- _DATA TO USE_

# # #

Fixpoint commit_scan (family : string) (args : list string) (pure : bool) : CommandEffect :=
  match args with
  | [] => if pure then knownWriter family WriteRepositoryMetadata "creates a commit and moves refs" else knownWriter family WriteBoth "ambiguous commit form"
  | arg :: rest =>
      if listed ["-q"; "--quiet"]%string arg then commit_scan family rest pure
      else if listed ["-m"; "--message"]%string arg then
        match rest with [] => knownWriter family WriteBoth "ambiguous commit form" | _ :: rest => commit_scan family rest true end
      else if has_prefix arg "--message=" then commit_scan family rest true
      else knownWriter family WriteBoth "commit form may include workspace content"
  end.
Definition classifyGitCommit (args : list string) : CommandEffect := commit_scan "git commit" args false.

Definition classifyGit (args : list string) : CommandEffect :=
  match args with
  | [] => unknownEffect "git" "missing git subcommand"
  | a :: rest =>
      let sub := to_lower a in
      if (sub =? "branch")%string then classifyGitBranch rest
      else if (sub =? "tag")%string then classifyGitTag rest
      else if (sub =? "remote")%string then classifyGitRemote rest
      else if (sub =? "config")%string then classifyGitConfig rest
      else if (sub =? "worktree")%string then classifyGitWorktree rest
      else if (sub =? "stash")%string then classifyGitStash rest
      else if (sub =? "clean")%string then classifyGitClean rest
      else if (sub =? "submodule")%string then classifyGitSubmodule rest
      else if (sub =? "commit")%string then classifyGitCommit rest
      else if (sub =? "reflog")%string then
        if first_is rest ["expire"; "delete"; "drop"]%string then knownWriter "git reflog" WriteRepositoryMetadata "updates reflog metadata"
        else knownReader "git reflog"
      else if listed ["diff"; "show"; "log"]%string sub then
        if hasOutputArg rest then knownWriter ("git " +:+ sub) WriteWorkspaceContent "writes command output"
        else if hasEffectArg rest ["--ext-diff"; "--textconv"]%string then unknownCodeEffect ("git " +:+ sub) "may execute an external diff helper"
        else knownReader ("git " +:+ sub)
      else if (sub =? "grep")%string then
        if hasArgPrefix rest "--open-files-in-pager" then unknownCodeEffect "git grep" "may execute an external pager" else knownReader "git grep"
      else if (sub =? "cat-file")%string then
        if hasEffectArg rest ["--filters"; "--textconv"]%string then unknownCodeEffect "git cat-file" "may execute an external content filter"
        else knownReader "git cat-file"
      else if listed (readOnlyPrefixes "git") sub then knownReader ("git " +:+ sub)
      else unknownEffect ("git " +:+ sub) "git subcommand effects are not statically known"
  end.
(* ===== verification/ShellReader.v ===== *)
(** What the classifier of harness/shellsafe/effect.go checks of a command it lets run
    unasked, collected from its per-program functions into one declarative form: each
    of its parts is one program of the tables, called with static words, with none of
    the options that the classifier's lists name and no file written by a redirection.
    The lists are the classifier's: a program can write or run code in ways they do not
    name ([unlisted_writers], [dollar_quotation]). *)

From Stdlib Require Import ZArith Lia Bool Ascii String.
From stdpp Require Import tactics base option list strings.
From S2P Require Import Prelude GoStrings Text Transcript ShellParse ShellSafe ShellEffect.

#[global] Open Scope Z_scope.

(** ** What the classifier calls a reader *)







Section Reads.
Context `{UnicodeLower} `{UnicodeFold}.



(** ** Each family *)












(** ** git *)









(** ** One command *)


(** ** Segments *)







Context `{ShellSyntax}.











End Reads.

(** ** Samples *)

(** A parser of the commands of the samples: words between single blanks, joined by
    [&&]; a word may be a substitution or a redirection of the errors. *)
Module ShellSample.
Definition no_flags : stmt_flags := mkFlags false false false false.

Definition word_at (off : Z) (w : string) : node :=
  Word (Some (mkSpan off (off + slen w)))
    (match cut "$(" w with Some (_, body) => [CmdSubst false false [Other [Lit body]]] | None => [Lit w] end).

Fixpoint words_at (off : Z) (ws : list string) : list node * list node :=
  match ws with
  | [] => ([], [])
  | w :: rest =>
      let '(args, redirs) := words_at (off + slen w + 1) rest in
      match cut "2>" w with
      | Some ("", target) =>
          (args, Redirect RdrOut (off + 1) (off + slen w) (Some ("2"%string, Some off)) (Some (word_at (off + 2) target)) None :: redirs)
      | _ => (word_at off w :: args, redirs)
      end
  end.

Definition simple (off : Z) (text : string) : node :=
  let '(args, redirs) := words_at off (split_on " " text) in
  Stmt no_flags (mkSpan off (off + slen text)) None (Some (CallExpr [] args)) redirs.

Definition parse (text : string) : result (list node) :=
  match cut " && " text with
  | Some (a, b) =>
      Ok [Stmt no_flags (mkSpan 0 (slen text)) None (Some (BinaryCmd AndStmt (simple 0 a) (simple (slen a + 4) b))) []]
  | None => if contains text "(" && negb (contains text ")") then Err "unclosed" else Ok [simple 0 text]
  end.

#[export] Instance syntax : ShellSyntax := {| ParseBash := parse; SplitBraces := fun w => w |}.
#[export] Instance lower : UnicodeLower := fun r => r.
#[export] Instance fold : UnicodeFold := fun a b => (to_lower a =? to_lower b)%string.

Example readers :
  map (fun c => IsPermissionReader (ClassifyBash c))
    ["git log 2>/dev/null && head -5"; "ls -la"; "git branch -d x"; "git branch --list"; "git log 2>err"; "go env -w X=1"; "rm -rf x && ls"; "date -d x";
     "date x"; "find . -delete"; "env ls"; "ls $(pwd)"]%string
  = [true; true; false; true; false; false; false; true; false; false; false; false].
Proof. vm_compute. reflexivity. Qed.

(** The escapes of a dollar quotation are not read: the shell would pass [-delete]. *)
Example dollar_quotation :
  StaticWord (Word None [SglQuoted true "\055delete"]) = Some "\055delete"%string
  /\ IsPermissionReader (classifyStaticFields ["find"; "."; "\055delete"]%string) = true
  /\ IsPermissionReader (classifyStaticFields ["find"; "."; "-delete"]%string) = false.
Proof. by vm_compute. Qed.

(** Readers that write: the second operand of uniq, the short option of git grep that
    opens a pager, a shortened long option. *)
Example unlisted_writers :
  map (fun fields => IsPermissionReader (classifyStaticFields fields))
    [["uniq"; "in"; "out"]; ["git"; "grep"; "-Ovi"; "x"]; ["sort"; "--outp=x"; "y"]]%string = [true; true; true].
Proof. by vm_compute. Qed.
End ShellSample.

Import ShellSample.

# # #

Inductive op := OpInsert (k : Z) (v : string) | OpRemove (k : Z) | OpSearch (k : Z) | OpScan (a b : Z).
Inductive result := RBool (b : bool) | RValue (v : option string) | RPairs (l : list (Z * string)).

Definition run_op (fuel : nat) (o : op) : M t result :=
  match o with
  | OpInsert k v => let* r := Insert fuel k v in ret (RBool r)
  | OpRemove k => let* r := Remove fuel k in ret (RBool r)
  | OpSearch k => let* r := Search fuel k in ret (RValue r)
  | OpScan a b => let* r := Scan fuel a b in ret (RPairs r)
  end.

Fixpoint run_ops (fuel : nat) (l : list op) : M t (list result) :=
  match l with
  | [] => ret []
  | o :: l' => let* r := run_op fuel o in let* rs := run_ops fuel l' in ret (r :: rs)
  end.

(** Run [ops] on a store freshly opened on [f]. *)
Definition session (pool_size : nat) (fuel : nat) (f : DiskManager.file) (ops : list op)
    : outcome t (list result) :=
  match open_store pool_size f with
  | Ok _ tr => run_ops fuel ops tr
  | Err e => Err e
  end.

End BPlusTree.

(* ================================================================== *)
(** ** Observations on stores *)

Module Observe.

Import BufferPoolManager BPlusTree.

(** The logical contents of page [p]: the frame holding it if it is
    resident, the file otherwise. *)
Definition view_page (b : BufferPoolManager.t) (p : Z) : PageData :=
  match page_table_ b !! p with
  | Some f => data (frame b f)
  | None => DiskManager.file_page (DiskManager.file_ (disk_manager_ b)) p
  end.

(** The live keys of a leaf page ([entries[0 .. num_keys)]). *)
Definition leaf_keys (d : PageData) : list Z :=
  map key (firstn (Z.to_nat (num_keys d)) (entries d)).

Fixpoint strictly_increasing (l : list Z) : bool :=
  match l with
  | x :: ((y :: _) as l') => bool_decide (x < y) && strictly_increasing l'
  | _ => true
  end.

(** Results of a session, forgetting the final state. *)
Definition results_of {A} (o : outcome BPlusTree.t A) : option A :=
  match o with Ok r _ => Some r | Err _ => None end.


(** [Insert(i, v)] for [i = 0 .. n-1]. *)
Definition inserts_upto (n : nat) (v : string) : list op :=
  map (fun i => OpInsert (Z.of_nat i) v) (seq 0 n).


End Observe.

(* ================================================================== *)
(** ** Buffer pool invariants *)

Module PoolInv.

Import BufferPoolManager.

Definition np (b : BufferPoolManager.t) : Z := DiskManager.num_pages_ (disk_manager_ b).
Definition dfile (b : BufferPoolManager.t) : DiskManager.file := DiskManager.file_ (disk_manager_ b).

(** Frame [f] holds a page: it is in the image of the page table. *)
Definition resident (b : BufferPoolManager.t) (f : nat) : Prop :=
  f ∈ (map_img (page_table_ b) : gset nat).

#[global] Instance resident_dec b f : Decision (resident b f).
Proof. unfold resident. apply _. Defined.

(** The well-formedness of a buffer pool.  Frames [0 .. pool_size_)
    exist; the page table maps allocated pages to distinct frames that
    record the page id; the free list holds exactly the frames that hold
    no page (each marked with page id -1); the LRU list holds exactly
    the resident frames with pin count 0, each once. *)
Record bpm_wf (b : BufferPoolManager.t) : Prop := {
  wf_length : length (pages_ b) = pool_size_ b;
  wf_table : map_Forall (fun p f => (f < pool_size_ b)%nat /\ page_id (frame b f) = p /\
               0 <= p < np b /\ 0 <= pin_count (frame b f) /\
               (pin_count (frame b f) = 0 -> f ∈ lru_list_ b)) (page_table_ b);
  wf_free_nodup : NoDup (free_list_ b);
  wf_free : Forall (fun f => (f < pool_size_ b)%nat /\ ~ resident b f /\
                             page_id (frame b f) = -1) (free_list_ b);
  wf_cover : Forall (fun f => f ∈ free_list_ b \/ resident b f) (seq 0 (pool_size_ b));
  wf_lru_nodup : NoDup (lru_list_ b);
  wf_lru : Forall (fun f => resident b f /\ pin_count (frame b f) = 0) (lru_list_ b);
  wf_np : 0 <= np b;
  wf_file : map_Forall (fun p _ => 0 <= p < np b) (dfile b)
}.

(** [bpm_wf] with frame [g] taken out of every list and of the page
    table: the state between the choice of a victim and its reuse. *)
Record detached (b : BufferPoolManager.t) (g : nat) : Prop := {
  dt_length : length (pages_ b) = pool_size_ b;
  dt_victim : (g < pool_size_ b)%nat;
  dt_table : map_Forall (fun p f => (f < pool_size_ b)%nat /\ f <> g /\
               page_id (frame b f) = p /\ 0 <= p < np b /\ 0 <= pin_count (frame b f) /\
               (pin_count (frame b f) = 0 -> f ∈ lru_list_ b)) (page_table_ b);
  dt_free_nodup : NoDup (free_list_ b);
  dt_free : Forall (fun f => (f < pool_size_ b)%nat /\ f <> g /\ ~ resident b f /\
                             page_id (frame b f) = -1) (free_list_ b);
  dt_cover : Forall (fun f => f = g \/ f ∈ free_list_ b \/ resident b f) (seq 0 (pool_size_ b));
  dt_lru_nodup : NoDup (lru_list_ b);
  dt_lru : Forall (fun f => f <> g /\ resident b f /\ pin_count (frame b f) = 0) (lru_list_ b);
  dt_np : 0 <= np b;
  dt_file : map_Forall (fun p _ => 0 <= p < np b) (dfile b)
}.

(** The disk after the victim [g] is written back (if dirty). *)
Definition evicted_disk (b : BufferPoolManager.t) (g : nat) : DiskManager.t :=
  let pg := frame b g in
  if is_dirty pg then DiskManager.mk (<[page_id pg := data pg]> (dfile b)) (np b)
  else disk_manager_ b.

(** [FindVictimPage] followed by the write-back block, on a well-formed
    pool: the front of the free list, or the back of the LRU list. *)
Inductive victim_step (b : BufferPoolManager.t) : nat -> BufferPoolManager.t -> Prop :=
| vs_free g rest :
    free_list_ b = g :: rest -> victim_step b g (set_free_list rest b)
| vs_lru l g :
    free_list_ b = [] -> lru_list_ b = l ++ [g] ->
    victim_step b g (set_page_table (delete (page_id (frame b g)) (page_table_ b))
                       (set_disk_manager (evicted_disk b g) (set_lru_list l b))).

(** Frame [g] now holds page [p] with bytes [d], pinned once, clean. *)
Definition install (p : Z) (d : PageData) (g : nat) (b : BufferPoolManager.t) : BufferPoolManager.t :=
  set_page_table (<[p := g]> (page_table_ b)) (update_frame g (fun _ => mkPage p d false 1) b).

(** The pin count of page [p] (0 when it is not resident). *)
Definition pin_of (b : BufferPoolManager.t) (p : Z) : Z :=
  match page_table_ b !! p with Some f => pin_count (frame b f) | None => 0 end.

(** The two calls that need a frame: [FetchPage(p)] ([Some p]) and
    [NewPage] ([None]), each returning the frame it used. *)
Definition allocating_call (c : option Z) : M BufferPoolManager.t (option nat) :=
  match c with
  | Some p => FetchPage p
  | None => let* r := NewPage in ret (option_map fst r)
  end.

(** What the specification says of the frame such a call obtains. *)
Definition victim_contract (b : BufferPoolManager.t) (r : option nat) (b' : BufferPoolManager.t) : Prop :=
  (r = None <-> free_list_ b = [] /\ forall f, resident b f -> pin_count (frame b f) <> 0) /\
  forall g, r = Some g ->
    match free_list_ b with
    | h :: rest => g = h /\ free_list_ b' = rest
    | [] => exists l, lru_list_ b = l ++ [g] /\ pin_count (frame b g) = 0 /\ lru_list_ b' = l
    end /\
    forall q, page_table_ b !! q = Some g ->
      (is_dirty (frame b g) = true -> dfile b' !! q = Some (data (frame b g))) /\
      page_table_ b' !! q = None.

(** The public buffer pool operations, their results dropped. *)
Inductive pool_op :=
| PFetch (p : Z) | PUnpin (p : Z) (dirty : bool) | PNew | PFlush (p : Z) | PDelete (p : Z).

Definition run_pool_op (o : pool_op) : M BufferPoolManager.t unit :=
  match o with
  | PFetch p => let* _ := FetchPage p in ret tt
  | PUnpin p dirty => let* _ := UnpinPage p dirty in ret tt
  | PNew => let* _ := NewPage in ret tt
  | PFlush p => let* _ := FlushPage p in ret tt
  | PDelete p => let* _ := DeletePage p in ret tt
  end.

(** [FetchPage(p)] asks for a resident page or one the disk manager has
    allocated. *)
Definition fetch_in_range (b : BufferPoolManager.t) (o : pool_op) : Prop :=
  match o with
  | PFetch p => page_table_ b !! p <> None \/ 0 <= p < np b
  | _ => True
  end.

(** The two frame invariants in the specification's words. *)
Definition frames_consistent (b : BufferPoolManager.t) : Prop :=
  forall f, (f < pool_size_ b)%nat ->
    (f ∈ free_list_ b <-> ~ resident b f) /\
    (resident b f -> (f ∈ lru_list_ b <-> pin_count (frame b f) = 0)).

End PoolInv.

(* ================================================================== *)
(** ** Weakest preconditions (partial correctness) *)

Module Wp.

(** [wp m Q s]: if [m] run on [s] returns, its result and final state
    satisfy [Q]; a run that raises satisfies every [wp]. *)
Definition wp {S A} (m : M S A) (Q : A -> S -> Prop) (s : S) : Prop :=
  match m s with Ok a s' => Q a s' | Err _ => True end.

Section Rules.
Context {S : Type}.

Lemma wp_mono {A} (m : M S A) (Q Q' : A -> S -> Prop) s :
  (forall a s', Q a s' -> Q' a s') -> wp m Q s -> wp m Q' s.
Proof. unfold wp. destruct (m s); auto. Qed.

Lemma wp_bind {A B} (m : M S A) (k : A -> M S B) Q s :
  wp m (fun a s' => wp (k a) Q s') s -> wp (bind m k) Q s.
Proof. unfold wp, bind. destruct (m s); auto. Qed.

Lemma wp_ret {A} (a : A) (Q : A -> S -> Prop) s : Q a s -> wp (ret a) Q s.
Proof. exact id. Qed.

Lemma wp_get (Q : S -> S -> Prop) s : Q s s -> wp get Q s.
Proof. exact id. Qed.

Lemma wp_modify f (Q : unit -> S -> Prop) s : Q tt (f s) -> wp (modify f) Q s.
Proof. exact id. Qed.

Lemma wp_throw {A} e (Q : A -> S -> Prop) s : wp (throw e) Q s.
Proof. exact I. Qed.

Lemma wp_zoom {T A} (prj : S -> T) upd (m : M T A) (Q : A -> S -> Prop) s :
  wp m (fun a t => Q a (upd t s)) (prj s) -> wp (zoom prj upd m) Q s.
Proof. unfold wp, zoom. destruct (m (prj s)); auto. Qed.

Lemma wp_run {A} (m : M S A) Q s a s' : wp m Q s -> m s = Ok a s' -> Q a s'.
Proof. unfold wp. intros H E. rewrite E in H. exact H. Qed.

# # #

- _WHAT THIS TASK INVOLVES_
Show the lines of the data that hold the word "unfold".

- _SOLUTION_
Proof. unfold resident. apply _. Defined.
Proof. unfold wp. destruct (m s); auto. Qed.
Proof. unfold wp, bind. destruct (m s); auto. Qed.
Proof. unfold wp, zoom. destruct (m (prj s)); auto. Qed.
Proof. unfold wp. intros H E. rewrite E in H. exact H. Qed.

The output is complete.